Rena, (age 13) reading Tmunah Jr. to her brother Ari (age 10).

Lieberman felt compelled to launch Tmunah Jr. the day her eldest daughter, (age 7) casually remarked, “The kids’ magazines don’t print pictures of girls.”

Lieberman explains, “I had been pretending to myself that we could ignore the issue. But when I saw that my daughter was aware of it, I knew I had to do something. I can’t raise my daughters to be tznius (modest) and to feel like beloved daughters of Hashem if I’m bringing publications into my home that imply that no woman is tznius enough to be seen.”

Lieberman continues, “My biggest fear is that they [her daughters] would accept as normal the world presented by the frum (religious) publications: a world scrubbed clean of women.”

That very morning, she reached out to other women whom she knew felt strongly about this issue. Before the day was over, writers, editors, and graphic designers had volunteered their work, and Tmunah Jr. was born.

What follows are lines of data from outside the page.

(* ===== verification/Refstore.v ===== *)
(** * Package [refstore]: the store of reference records ([refstore.go])

    The records live in a Pebble database, which is the class [Pebble]: every
    call may fail, so a call returns its outcome and the next state of the
    database, and [db_map] is what the database holds.  [writeMu] makes [Put],
    [Delete] and [Wipe] atomic. *)

From Stdlib Require Import Init.Byte.
From S2P Require Import Prelude Machine Key Cborx.
From Stdlib Require Import ZifyBool ZifyNat.
Local Open Scope Z_scope.

(** ** The database *)
Class Pebble := {
  DB : Type;
  db_map : DB → gmap bytes bytes;
  db_Get : bytes → DB → result (option bytes) * DB;     (* [None] is [pebble.ErrNotFound] *)
  db_Set : bytes → bytes → DB → result unit * DB;
  db_Delete : bytes → DB → result unit * DB;
  db_Iter : DB → result (list (bytes * bytes)) * DB;    (* a whole scan *)
  db_Commit : list bytes → DB → result unit * DB;       (* a batch of deletions *)
}.

Definition ErrNotFound : string := "refstore: reference not found".

(** A write that fails may or may not have reached the database; a scan is
    in the order of the keys. *)
Definition write_law `{Pebble} (db db' : DB) (m : gmap bytes bytes) (r : result unit) : Prop :=
  safe r ∧ (db_map db' = db_map db ∨ db_map db' = m) ∧ (r = Ok tt → db_map db' = m).

Class PebbleLaws `{Pebble} := {
  db_Get_law k db : let '(r, db') := db_Get k db in
    safe r ∧ db_map db' = db_map db ∧ (∀ v, r = Ok v → v = db_map db !! k) ∧
    ∀ e, r = Err e → ¬ errors_Is e ErrNotFound;    (* the database does not know this package's error *)
  db_Set_law k v db : let '(r, db') := db_Set k v db in write_law db db' (<[k := v]> (db_map db)) r;
  db_Delete_law k db : let '(r, db') := db_Delete k db in write_law db db' (delete k (db_map db)) r;
  db_Iter_law db : let '(r, db') := db_Iter db in
    safe r ∧ db_map db' = db_map db ∧
    ∀ l, r = Ok l → l ≡ₚ map_to_list (db_map db) ∧ StronglySorted bytes_lt l.*1;
  db_Commit_law ks db : let '(r, db') := db_Commit ks db in
    write_law db db' (filter (λ '(k, _), k ∉ ks) (db_map db)) r;
}.

Section refstore.
Context `{Pebble}.

(** ** Operations *)
Definition Put (name record : bytes) (db : DB) : result unit * DB := db_Set name record db.

Definition Get (name : bytes) (db : DB) : result bytes * DB :=
  let '(r, db) := db_Get name db in
  (r ≫= (λ v, match v with Some v => Ok v | None => Err (errors_New ErrNotFound) end), db).

Definition Delete (name : bytes) (db : DB) : result unit * DB :=
  let '(r, db) := Get name db in
  match r with
  | Ok _ => db_Delete name db
  | Err e => (Err e, db)
  | Panic => (Panic, db)
  | Diverge => (Diverge, db)
  end.

Record Record_ := mkRecord { rec_Name : bytes; rec_Data : bytes }.

Definition All (db : DB) : result (list Record_) * DB :=
  let '(r, db) := db_Iter db in
  ((λ l : list (bytes * bytes), (λ '(k, v), mkRecord k v) <$> l) <$> r, db).

Definition Wipe (db : DB) : result unit * DB :=
  let '(r, db) := db_Iter db in
  match r with
  | Ok l => db_Commit l.*1 db
  | Err e => (Err e, db)
  | Panic => (Panic, db)
  | Diverge => (Diverge, db)
  end.

(** ** Facts *)
Context `{!PebbleLaws}.

Lemma Put_law name record db : let '(r, db') := Put name record db in
  write_law db db' (<[name := record]> (db_map db)) r.
Proof. apply db_Set_law. Qed.

Lemma Get_law name db : let '(r, db') := Get name db in
  safe r ∧ db_map db' = db_map db ∧ (∀ v, r = Ok v → db_map db !! name = Some v) ∧
  (∀ e, r = Err e → errors_Is e ErrNotFound → db_map db !! name = None) ∧
  (db_map db !! name = None → ∃ e, r = Err e).
Proof.
  unfold Get. pose proof (db_Get_law name db) as Hg. destruct (db_Get name db) as [r db'].
  destruct Hg as (Hs & Hm & Hv & He). split_and!; [|done|..].
  - apply safe_bind; [done|]. intros [v|] _; by split.
  - intros v (w & Hw & Hk)%bind_Ok. rewrite (Hv w) in Hk by done. by destruct (db_map db !! name); inv_ok.
  - intros e Hr Hnf. destruct r as [v|e'| |]; [|injection Hr as <-; by destruct (He e')|done..].
    rewrite (Hv v) in Hr by done. by destruct (db_map db !! name).
  - intros Hn. destruct r as [v|e| |]; [|by eexists|by destruct Hs..]. rewrite (Hv v), Hn by done. simpl. eauto.
Qed.

Lemma Delete_law name db : let '(r, db') := Delete name db in
  write_law db db' (delete name (db_map db)) r ∧ (r = Ok tt → is_Some (db_map db !! name)).
Proof.
  unfold Delete. pose proof (Get_law name db) as Hg. destruct (Get name db) as [r db1].
  destruct Hg as (Hs & Hm & Hv & _). destruct r as [v|e| |]; [|by split; [split_and!; [|left|]|]|by destruct Hs..].
  pose proof (db_Delete_law name db1) as Hd. destruct (db_Delete name db1) as [r db'].
  unfold write_law in *. rewrite Hm in Hd. split; [done|]. intros _. rewrite (Hv v) by done. by eexists.
Qed.

Lemma All_law db : let '(r, db') := All db in
  safe r ∧ db_map db' = db_map db ∧
  ∀ l, r = Ok l →
    StronglySorted bytes_lt (rec_Name <$> l) ∧
    ∀ name data, mkRecord name data ∈ l ↔ db_map db !! name = Some data.
Proof.
  unfold All. pose proof (db_Iter_law db) as Hi. destruct (db_Iter db) as [r db']. destruct Hi as (Hs & Hm & Hl).
  split_and!; [by destruct r, Hs|done|].
  intros l' (l & -> & ->)%fmap_Ok. destruct (Hl l eq_refl) as [Hp Hsort]. split.
  - rewrite <- list_fmap_compose. erewrite list_fmap_ext; [exact Hsort|]. by intros ? [].
  - intros name data. rewrite <- elem_of_map_to_list, <- Hp, list_elem_of_fmap. split.
    + by intros ([] & [= -> ->] & ?).
    + intros. by exists (name, data).
Qed.

Lemma Wipe_law db : let '(r, db') := Wipe db in write_law db db' ∅ r.
Proof.
  unfold Wipe. pose proof (db_Iter_law db) as Hi. destruct (db_Iter db) as [r db1]. destruct Hi as (Hs & Hm & Hl).
  destruct r as [l|e| |]; [|by split_and!; [|left|]|by destruct Hs..].
  destruct (Hl l eq_refl) as [Hp _].
  pose proof (db_Commit_law l.*1 db1) as Hc. destruct (db_Commit l.*1 db1) as [r db'].
  replace (filter _ (db_map db1)) with (∅ : gmap bytes bytes) in Hc; [by unfold write_law in *; rewrite Hm in Hc|].
  symmetry. apply map_empty. intros k. apply map_lookup_filter_None. right. intros v Hk Hn. apply Hn. rewrite Hp.
  apply list_elem_of_fmap. exists (k, v). split; [done|]. apply elem_of_map_to_list. by rewrite <- Hm.
Qed.
End refstore.

(** ** A database in memory

    The list holds the outcomes of the coming calls: [false] fails. *)
Section memory.
Definition memdb : Type := gmap bytes bytes * list bool.
Definition next_ok (db : memdb) : bool := match db.2 with b :: _ => b | [] => true end.
Definition call {A} (db : memdb) (a : A) (m : gmap bytes bytes) : result A * memdb :=
  if next_ok db then (Ok a, (m, tail db.2)) else (Err (errors_New "pebble"), (db.1, tail db.2)).

Definition le_entry (a b : bytes * bytes) : Prop := bytes_le a.1 b.1.
#[local] Instance le_entry_trans : Transitive le_entry.
Proof. intros a b c. apply bytes_le_trans. Qed.
#[local] Instance le_entry_total : Total le_entry.
Proof. intros a b. apply bytes_le_total. Qed.
#[local] Instance le_entry_dec : RelDecision le_entry := λ a b, bytes_le_dec a.1 b.1.

Definition pebble_example : Pebble := {|
  DB := memdb;
  db_map := fst;
  db_Get k db := call db (db.1 !! k) db.1;
  db_Set k v db := call db tt (<[k := v]> db.1);
  db_Delete k db := call db tt (delete k db.1);
  db_Iter db := call db (merge_sort le_entry (map_to_list db.1)) db.1;
  db_Commit ks db := call db tt (filter (λ '(k, _), k ∉ ks) db.1);
|}.

#[local] Existing Instance pebble_example.

Lemma call_write db m : let '(r, db') := call db tt m in write_law db db' m r.
Proof. unfold call. destruct (next_ok db); split_and!; try done; [by right|by left]. Qed.

Lemma call_read {A} (db : memdb) (a : A) : let '(r, db') := call db a db.1 in
  safe r ∧ db_map db' = db_map db ∧ (∀ v, r = Ok v → v = a) ∧ ∀ e, r = Err e → ¬ errors_Is e ErrNotFound.
Proof.
  unfold call. destruct (next_ok db); split_and!; try done; [by intros v [= ->]|].
  intros e [= <-]. vm_compute. intros Hin%list_elem_of_singleton. discriminate.
Qed.

Lemma sort_entries (m : gmap bytes bytes) :
  StronglySorted bytes_lt (merge_sort le_entry (map_to_list m)).*1.
Proof.
  assert (StronglySorted le_entry (merge_sort le_entry (map_to_list m))) as Hs.
  { apply (StronglySorted_merge_sort le_entry). }
  assert (NoDup (merge_sort le_entry (map_to_list m)).*1) as Hnd.
  { rewrite (merge_sort_Permutation le_entry). apply NoDup_fst_map_to_list. }
  induction Hs as [|x l _ IH Hx]; [constructor|]. apply NoDup_cons in Hnd as [Hn Hnd]. constructor; [by apply IH|].
  apply Forall_fmap, Forall_forall. intros y Hy. rewrite Forall_forall in Hx. specialize (Hx y Hy).
  apply bytes_le_lteq in Hx as [?|Heq]; [done|]. exfalso. apply Hn. rewrite Heq. by apply list_elem_of_fmap_2.
Qed.

Lemma pebble_example_laws : PebbleLaws.
Proof.
  split.
  - intros k db. apply (call_read db (db.1 !! k)).
  - intros k v db. apply call_write.
  - intros k db. apply call_write.
  - intros db. pose proof (call_read db (merge_sort le_entry (map_to_list db.1))) as Hr. simpl in *.
    destruct (call _ _ _) as [r db']. destruct Hr as (Hs & Hm & Hv & _). split_and!; [done..|].
    intros l ->%Hv. split; [apply merge_sort_Permutation|apply sort_entries].
  - intros ks db. apply call_write.
Qed.
End memory.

They decided to just DO what everyone was hoping for: create a magazine which would engage, educate and entertain boys and girls in a Torah context, and where photos of women and girls would be included as they had been historically in Jewish media. “From the moment we imagined it until publication was less than two weeks,” Lieberman says. “I think we set a record!”

That first issue was rough around the edges, but still had the core fundamentals of Lieberman’s vision for the publication: a children’s Torah magazine that includes children’s fiction, science articles, stories about great leaders, divrei Torah, puzzles and jokes. The team also plans to profile Jewish woman — such as Sarah Schenirer and Rebbetzin Esther Jungreis in each issue — and include their photos, of course.

The content for the magazine is totally generated by volunteers, many with experience writing for the Jewish media and working in Jewish education. For example, Chanah Chava Ford, a teacher at the Denver Bais Yakov, is the writer of the science column. Other contributors include Pnina Baim, who has been a regular columnist for The Jewish Press, and Breindy Warren Lazor, whose writing has been featured in Hamodia and on Aish.com.

Geared towards children aged 5-12, its colorful pages are currently available for download as a printable PDF, but the team is seeking funding, and hoping to make them available in a print soon.

Most significantly, the reviews have been coming in, and are overwhelmingly positive:

“This is so cool — A magazine especially for me!” Noa, age 9.

“I want to read it again and again!” Moshe, age 7.

Tehillah, of Houston, TX. (age 9)

“I loved the picture of the little girls wearing their Mommy’s sheitels — so funny!” (Shoshana, age 12)

Hearing their voices, it becomes vividly clear how much the Jewish community unwittingly gave up when it chose to abandon women’s images. Many have sorely missed them, and are grateful to see that they are coming back.

Adina, age 7, says it best, “It’s fun! I like the pictures.”